# TASK OBJECTIVE:
The records follow. Print, word for word, the first line through the "Definition firmware_state : ips" line.
-*-*-
(* ===== verification/UdpRun.v ===== *)
(** * UdpRun: runs of the network layer

    The host (192.168.7.2) and the firmware (192.168.7.1), each as a state of the network
    layer, whose applications log what they receive. *)

From stdpp Require Import gmap.
From S2P Require Import Prelude Chksum Pbuf PbufData Inet Ip4Hdr Ip4Frag Ip4FragProps Ip4Reass Ip4ReassInv Ip4FragRun Ip4Out Icmp Udp Ip4In Ip4InProps UdpProps UdpWay.

(** A call of a callback: the callback, the control block, the data and the sender. *)
Definition udp_log : Type := list (Z * Z * list Z * Z * Z).
#[local] Instance log_recv : UdpRecv udp_log := fun cb q bufs addr port => sto_mod (fun s => s <| st_app := (cb, q, concat bufs, addr, port) :: st_app s |>).
#[local] Instance log_tcp : TcpIn udp_log := fun _ _ => sto_ret tt.

Definition net_own : Z := IP4_ADDR 192 168 7 1.
Definition net_host : Z := IP4_ADDR 192 168 7 2.
Definition net_if (addr mtu : Z) : netif := mk_netif addr (IP4_ADDR 255 255 255 0) 0 mtu [2; 2; 0x84; 0x6a; 0x96; 0] 15 0.

(** A control block, unconnected, bound to [port] of any address. *)
Definition net_pcb (port : Z) : udp_pcb := mk_udp_pcb 0 0 0 0 255 0 port 0 (Some 9).
Definition net_state (addr mtu q port : Z) (r : reass) : ips udp_log :=
  mk_ips 7 (net_if addr mtu) r [q] 0xc000 {[q := net_pcb port]} [400] [] [] [] (repeat 0 64) [].
Definition host_state : ips udp_log := net_state net_host 36 100 5000 (mk_reass [] 0 []).
(** Another datagram of the host waits in the reassembly of the firmware. *)
Definition firmware_state : ips udp_log := net_state net_own 1514 200 53 run_state.

Lemma net_state_ok addr mtu q port r : q <> 0 -> q <> 400 -> port <> 0 -> udp_ok (net_state addr mtu q port r).
Proof.
  intros H0 H4 Hp. assert (pcb_get (net_state addr mtu q port r) q = net_pcb port) as E by (unfold pcb_get; change (st_pcb _) with ({[q := net_pcb port]} : gmap Z udp_pcb); by rewrite lookup_singleton_eq).
  constructor; change (udp_pcbs (net_state addr mtu q port r)) with [q]; change (st_pcb_free (net_state addr mtu q port r)) with [400].
  - apply NoDup_cons. split; [|apply NoDup_singleton]. by intros ?%list_elem_of_singleton.
  - cbn [app]. rewrite !elem_of_cons, elem_of_nil. intuition lia.
  - done.
  - intros x ->%list_elem_of_singleton. by rewrite E.
  - intros x Hx _. unfold pcb_get. change (st_pcb _) with ({[q := net_pcb port]} : gmap Z udp_pcb). rewrite lookup_singleton_ne; [done|]. intros ->. apply Hx. by left.
  - by intros x y ->%list_elem_of_singleton ->%list_elem_of_singleton.
Qed.

Definition net_data : list Z := seqZ 0 20.

(** A datagram of 28 bytes goes out in two fragments, which come in in the wrong order. *)
Lemma udp_end_to_end_witness : exists p1 p2 err s', udp_sendto 100 (mk_packet 60 [net_data]) net_own 53 host_state = Some (err, s') /\ st_sent s' = [(p2, net_own); (p1, net_own)] /\
  exists s2, input_all [p2; p1] firmware_state = Some (tt, s2) /\ st_app s2 = [(9, 200, net_data, net_host, 5000)].
Proof.
  destruct (udp_end_to_end host_state firmware_state 100 (mk_packet 60 [net_data]) net_own 53 200 9) as (ps & err & s' & E & Hs & H).
  - constructor; try (by vm_compute); try (vm_compute; split; done); [by left|]. apply Forall_forall. intros x Hx. unfold net_data, pk_bytes in Hx. cbn [pk_bufs concat] in Hx. rewrite app_nil_r in Hx. apply elem_of_seqZ in Hx. unfold is_u8. lia.
  - by vm_compute.
  - by apply net_state_ok.
  - constructor; try (by vm_compute); by left.
  - by vm_compute.
  - by vm_compute.
  - by vm_compute.
  - done.
  - done.
  - by vm_compute.
  - intros x ->%list_elem_of_singleton. by vm_compute.
  - assert (exists p1 p2, ps = [p1; p2]) as (p1 & p2 & ->).
    { assert ((fun x => length (st_sent (snd x))) <$> udp_sendto 100 (mk_packet 60 [net_data]) net_own 53 host_state = Some 2%nat) as El by (by vm_compute).
      rewrite E in El. cbn [fmap option_fmap option_map snd] in El. injection El as El. rewrite Hs, length_app, length_reverse, length_fmap in El. change (length (st_sent host_state)) with 0%nat in El.
      destruct ps as [|p1 [|p2 [|]]]; cbn in El; try lia. by exists p1, p2. }
    exists p1, p2, err, s'. split; [exact E|]. split; [rewrite Hs; done|].
    destruct (H [p2; p1]) as (bufs & l & Hb & _ & Er); [apply Permutation_swap|by vm_compute|].
    rewrite Er. eexists. split; [reflexivity|]. unfold setf. cbn. by rewrite Hb.
Defined.

(** Asked for no port, it is 0xc001 here. *)
Lemma udp_bind_binds_witness : exists s', udp_bind 200 None 0 firmware_state = Some (ERR_OK, s') /\ up_local_port (pcb_get s' 200) = 0xc001.
Proof.
  destruct (udp_bind_binds firmware_state 200 None 0) as (err & s' & E & _ & He & _ & Hb); [by apply net_state_ok|done|by intros ?%list_elem_of_singleton|done|].
  assert (err = ERR_OK) as -> by (apply He; by left). exists s'. split; [exact E|]. destruct (Hb eq_refl) as (p & _ & _ & _ & Hp & _).
  assert ((fun x => up_local_port (pcb_get (snd x) 200)) <$> udp_bind 200 None 0 firmware_state = Some 0xc001) as Ec by (by vm_compute).
  rewrite E in Ec. by injection Ec.
Defined.

(** The initialisation, and two control blocks: one for DNS, and one at any port. *)
Definition fresh_state : ips udp_log := mk_ips 7 (net_if net_own 1514) (mk_reass [] 0 []) [] 0 ∅ [100; 200; 300; 400] [] [] [] (repeat 0 64) [].
Definition two_bound : option (unit * ips udp_log) :=
  sto_bind (udp_init 0x1234) (fun _ => sto_bind (udp_call UNew) (fun _ => sto_bind (udp_call (UBind 100 None 53)) (fun _ => sto_bind (udp_call UNew) (fun _ => udp_call (UBind 200 None 0))))) fresh_state.

Lemma log_keeps cb q bufs addr port : udp_keeps (recv_call (A := udp_log) cb q bufs addr port).
Proof. intros s Hs. apply wlp_mod. by destruct Hs. Qed.

Lemma udp_ports_unique_witness : exists s, two_bound = Some (tt, s) /\ udp_pcbs s = [200; 100] /\ NoDup (udp_pcbs s) /\
  (forall q r, q ∈ udp_pcbs s -> r ∈ udp_pcbs s -> up_local_port (pcb_get s q) = up_local_port (pcb_get s r) -> up_local_ip (pcb_get s q) = IPADDR_ANY -> q = r).
Proof.
  assert (exists s, two_bound = Some (tt, s) /\ udp_reach s) as (s & E & Hr).
  { eexists. split; [by vm_compute|]. eapply (ur_call (UBind 200 None 0)); [eapply (ur_call UNew); [eapply (ur_call (UBind 100 None 53)); [eapply (ur_call UNew); [apply (ur_start 0x1234 fresh_state)| |]| |]| |]| |]; try (by vm_compute).
    all: try (cbn; rewrite !elem_of_cons, elem_of_nil; intuition lia).
    change (NoDup [100; 200; 300; 400]). repeat (apply NoDup_cons; split; [rewrite ?elem_of_cons, elem_of_nil; intuition lia|]). constructor. }
  destruct (udp_ports_unique s log_keeps Hr) as (H1 & _ & H3). exists s. split; [done|]. split; [|split; [done|]].
  - by injection E as <-.
  - intros q r Hq Hr' Ep Ei. apply H3; [done..|]. right. by left.
Defined.

(** A ping of the host. *)
Definition ping_hdr : list Z := ip_hdr_out 0 31 9 64 IP_PROTO_ICMP net_host net_own.
Definition ping_sum : Z := inet_chksum 0 (icmp_hdr ICMP_ECHO 0 0 77 1 ++ [1; 2; 3]).
Lemma ping_reply_witness : exists c' ck', ip4_input [ping_hdr ++ icmp_hdr ICMP_ECHO 0 ping_sum 77 1 ++ [1; 2; 3]] firmware_state =
  Some (ERR_OK, firmware_state <| st_sent := [(ip_hdr 0x45 0 (lwip_htons 31) (lwip_htons 9) 0 255 IP_PROTO_ICMP c' net_own net_host ++ icmp_hdr ICMP_ER 0 ck' 77 1 ++ [1; 2; 3], net_host)] |> <| st_outs := [] |>).
Proof.
  destruct (ping_reply firmware_state 0 (lwip_htons 9) 0 64 (IPH_CHKSUM ping_hdr) net_host net_own 0 ping_sum 77 1 [1; 2; 3] [ping_hdr ++ icmp_hdr ICMP_ECHO 0 ping_sum 77 1 ++ [1; 2; 3]]) as (c' & ck' & _ & _ & _ & _ & E);
    lazymatch goal with
    | |- Forall _ _ => repeat (constructor; [split; [done|reflexivity]|]); constructor
    | |- _ \/ _ => right; vm_compute; discriminate
    | |- _ = _ => vm_compute; reflexivity
    | |- _ < _ => vm_compute; reflexivity
    | |- _ <= _ => vm_compute; discriminate
    | |- exists _, _ => idtac
    | |- _ => split; vm_compute; [discriminate|reflexivity]
    end.
  exists c', ck'. exact E.
Defined.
-*-*-
# ANSWER:
(* ===== verification/UdpRun.v ===== *)
(** * UdpRun: runs of the network layer

    The host (192.168.7.2) and the firmware (192.168.7.1), each as a state of the network
    layer, whose applications log what they receive. *)

From stdpp Require Import gmap.
From S2P Require Import Prelude Chksum Pbuf PbufData Inet Ip4Hdr Ip4Frag Ip4FragProps Ip4Reass Ip4ReassInv Ip4FragRun Ip4Out Icmp Udp Ip4In Ip4InProps UdpProps UdpWay.

(** A call of a callback: the callback, the control block, the data and the sender. *)
Definition udp_log : Type := list (Z * Z * list Z * Z * Z).
#[local] Instance log_recv : UdpRecv udp_log := fun cb q bufs addr port => sto_mod (fun s => s <| st_app := (cb, q, concat bufs, addr, port) :: st_app s |>).
#[local] Instance log_tcp : TcpIn udp_log := fun _ _ => sto_ret tt.

Definition net_own : Z := IP4_ADDR 192 168 7 1.
Definition net_host : Z := IP4_ADDR 192 168 7 2.
Definition net_if (addr mtu : Z) : netif := mk_netif addr (IP4_ADDR 255 255 255 0) 0 mtu [2; 2; 0x84; 0x6a; 0x96; 0] 15 0.

(** A control block, unconnected, bound to [port] of any address. *)
Definition net_pcb (port : Z) : udp_pcb := mk_udp_pcb 0 0 0 0 255 0 port 0 (Some 9).
Definition net_state (addr mtu q port : Z) (r : reass) : ips udp_log :=
  mk_ips 7 (net_if addr mtu) r [q] 0xc000 {[q := net_pcb port]} [400] [] [] [] (repeat 0 64) [].
Definition host_state : ips udp_log := net_state net_host 36 100 5000 (mk_reass [] 0 []).
(** Another datagram of the host waits in the reassembly of the firmware. *)
Definition firmware_state : ips udp_log := net_state net_own 1514 200 53 run_state.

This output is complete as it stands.